What needs to be done
Look through the entries below and extract exactly the lines from the one containing "Lemma iq_step_ok n" through the one containing "split_and!; simpl; [by", ends included.

Listed records
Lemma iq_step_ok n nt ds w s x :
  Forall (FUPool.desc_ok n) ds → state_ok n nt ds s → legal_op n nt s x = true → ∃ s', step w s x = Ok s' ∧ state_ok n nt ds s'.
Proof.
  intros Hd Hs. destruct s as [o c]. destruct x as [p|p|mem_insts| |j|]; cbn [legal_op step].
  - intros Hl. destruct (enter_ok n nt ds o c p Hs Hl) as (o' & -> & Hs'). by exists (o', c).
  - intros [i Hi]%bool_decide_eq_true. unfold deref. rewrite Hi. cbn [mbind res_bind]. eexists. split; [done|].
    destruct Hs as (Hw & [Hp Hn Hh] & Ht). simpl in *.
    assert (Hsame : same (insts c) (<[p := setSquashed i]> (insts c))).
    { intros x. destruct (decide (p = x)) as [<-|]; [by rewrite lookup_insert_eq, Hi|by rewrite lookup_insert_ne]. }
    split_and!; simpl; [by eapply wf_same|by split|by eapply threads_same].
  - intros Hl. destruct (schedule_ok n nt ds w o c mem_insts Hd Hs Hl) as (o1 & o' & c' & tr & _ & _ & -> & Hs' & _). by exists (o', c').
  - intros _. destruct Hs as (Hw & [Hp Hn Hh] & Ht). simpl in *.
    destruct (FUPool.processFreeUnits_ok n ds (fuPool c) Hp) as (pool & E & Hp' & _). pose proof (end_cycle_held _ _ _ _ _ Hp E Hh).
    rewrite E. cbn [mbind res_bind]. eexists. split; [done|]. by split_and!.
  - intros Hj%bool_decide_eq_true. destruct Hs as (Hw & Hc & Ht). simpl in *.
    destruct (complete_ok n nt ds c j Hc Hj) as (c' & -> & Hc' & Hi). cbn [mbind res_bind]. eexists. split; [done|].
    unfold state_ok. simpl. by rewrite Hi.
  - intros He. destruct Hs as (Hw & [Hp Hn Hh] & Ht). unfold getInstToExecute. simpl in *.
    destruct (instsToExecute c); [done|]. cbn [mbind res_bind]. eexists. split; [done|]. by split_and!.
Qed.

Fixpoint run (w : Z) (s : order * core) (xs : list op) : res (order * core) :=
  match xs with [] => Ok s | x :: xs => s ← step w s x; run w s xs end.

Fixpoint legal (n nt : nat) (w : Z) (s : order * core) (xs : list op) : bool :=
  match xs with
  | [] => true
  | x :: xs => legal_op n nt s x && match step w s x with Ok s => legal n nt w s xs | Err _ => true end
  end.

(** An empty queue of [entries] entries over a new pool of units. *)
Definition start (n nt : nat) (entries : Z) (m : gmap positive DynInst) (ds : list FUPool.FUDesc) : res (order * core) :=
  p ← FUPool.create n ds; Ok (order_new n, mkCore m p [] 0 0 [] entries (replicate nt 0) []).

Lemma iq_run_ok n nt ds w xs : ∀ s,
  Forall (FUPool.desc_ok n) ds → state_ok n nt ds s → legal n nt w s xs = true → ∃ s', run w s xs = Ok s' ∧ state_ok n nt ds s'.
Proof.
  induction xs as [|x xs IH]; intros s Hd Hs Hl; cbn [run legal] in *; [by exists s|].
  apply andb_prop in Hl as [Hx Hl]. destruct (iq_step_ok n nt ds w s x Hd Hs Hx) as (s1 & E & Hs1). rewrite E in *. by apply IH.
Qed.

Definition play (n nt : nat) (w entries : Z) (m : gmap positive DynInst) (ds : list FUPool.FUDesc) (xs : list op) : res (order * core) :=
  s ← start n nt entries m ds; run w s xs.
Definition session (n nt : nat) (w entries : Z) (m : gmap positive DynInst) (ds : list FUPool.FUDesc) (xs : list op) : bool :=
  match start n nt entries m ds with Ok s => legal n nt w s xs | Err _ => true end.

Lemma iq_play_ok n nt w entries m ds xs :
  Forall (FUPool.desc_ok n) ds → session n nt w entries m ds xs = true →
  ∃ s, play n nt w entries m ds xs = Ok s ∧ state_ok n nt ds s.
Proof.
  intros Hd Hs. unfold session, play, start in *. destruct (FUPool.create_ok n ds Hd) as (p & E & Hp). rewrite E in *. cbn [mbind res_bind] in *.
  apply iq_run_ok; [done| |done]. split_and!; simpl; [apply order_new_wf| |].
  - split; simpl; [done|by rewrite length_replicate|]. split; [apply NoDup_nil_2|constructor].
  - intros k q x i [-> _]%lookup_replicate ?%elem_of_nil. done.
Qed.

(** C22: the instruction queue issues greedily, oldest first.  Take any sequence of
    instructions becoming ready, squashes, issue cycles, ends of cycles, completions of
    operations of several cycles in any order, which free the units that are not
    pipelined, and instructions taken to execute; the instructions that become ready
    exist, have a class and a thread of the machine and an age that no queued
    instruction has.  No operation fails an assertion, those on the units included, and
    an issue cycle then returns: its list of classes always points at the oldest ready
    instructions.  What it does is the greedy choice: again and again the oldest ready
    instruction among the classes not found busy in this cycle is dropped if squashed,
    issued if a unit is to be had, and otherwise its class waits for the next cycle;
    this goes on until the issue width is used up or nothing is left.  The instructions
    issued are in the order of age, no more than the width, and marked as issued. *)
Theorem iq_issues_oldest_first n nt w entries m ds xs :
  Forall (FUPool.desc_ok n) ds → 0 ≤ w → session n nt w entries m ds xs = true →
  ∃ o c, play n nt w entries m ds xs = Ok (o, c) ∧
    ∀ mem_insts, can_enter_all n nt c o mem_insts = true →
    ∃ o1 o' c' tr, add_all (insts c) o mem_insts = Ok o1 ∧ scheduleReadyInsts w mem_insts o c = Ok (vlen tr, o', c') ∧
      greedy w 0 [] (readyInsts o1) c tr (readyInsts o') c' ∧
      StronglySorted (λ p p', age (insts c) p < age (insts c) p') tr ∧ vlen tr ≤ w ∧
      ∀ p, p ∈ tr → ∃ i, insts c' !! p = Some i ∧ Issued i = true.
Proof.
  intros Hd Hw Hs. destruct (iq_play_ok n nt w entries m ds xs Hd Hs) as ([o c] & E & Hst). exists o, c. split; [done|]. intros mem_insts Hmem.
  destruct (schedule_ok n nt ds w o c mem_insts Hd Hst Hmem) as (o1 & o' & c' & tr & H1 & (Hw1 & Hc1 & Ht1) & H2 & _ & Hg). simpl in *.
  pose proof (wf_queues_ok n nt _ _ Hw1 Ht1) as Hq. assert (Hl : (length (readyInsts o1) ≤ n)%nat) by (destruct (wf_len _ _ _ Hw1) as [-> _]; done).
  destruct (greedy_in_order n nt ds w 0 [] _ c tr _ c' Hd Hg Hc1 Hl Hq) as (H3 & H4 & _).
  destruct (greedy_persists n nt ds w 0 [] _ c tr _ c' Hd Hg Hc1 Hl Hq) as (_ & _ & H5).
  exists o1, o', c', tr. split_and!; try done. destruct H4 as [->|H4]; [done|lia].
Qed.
...
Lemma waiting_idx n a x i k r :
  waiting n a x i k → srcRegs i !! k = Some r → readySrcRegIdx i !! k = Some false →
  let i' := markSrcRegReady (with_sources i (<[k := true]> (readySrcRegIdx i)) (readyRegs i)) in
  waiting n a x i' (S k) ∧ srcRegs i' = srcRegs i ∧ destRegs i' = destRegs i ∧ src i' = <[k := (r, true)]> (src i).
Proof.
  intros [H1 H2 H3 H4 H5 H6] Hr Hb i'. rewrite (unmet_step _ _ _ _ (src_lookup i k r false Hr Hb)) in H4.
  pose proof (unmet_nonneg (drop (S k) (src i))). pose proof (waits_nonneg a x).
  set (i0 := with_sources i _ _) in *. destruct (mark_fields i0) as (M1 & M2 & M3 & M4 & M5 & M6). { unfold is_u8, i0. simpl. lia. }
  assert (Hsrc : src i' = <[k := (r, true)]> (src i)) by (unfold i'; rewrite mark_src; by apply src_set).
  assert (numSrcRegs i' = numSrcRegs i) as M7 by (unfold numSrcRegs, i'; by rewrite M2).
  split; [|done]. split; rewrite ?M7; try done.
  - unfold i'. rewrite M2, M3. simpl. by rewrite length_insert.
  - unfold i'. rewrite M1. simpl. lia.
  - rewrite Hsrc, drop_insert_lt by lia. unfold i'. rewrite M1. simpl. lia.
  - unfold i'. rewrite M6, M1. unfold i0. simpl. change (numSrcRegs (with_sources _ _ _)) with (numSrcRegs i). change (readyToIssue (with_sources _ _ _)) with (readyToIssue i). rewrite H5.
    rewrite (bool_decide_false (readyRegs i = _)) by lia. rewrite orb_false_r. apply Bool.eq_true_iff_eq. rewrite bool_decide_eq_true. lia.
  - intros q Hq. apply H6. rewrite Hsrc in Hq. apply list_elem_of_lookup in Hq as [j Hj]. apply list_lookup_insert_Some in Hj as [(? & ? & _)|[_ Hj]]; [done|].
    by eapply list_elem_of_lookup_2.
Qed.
==
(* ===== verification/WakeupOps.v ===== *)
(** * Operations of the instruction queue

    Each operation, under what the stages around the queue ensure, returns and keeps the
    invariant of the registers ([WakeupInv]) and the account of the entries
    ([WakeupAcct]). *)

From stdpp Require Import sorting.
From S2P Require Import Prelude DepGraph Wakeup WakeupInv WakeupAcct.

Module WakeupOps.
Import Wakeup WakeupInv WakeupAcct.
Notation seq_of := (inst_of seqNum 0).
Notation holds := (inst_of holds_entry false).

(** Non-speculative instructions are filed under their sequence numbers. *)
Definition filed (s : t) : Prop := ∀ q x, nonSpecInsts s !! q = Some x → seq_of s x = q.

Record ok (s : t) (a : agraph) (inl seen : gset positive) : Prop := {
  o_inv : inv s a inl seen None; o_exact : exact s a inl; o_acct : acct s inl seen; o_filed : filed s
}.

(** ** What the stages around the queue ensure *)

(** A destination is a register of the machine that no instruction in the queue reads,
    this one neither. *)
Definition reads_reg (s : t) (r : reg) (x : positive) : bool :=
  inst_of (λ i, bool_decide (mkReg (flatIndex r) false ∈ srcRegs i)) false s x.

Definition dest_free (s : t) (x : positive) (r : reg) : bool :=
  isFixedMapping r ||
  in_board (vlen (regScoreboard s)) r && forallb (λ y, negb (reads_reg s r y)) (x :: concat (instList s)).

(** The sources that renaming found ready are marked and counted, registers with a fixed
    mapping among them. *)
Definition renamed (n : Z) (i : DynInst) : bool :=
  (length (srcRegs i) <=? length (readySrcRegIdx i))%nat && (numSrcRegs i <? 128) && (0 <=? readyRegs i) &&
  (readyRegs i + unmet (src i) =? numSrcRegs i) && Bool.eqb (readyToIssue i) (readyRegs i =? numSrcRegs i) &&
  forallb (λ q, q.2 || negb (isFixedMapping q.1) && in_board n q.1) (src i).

Reply to the task
Lemma iq_step_ok n nt ds w s x :
  Forall (FUPool.desc_ok n) ds → state_ok n nt ds s → legal_op n nt s x = true → ∃ s', step w s x = Ok s' ∧ state_ok n nt ds s'.
Proof.
  intros Hd Hs. destruct s as [o c]. destruct x as [p|p|mem_insts| |j|]; cbn [legal_op step].
  - intros Hl. destruct (enter_ok n nt ds o c p Hs Hl) as (o' & -> & Hs'). by exists (o', c).
  - intros [i Hi]%bool_decide_eq_true. unfold deref. rewrite Hi. cbn [mbind res_bind]. eexists. split; [done|].
    destruct Hs as (Hw & [Hp Hn Hh] & Ht). simpl in *.
    assert (Hsame : same (insts c) (<[p := setSquashed i]> (insts c))).
    { intros x. destruct (decide (p = x)) as [<-|]; [by rewrite lookup_insert_eq, Hi|by rewrite lookup_insert_ne]. }
    split_and!; simpl; [by eapply wf_same|by split|by eapply threads_same].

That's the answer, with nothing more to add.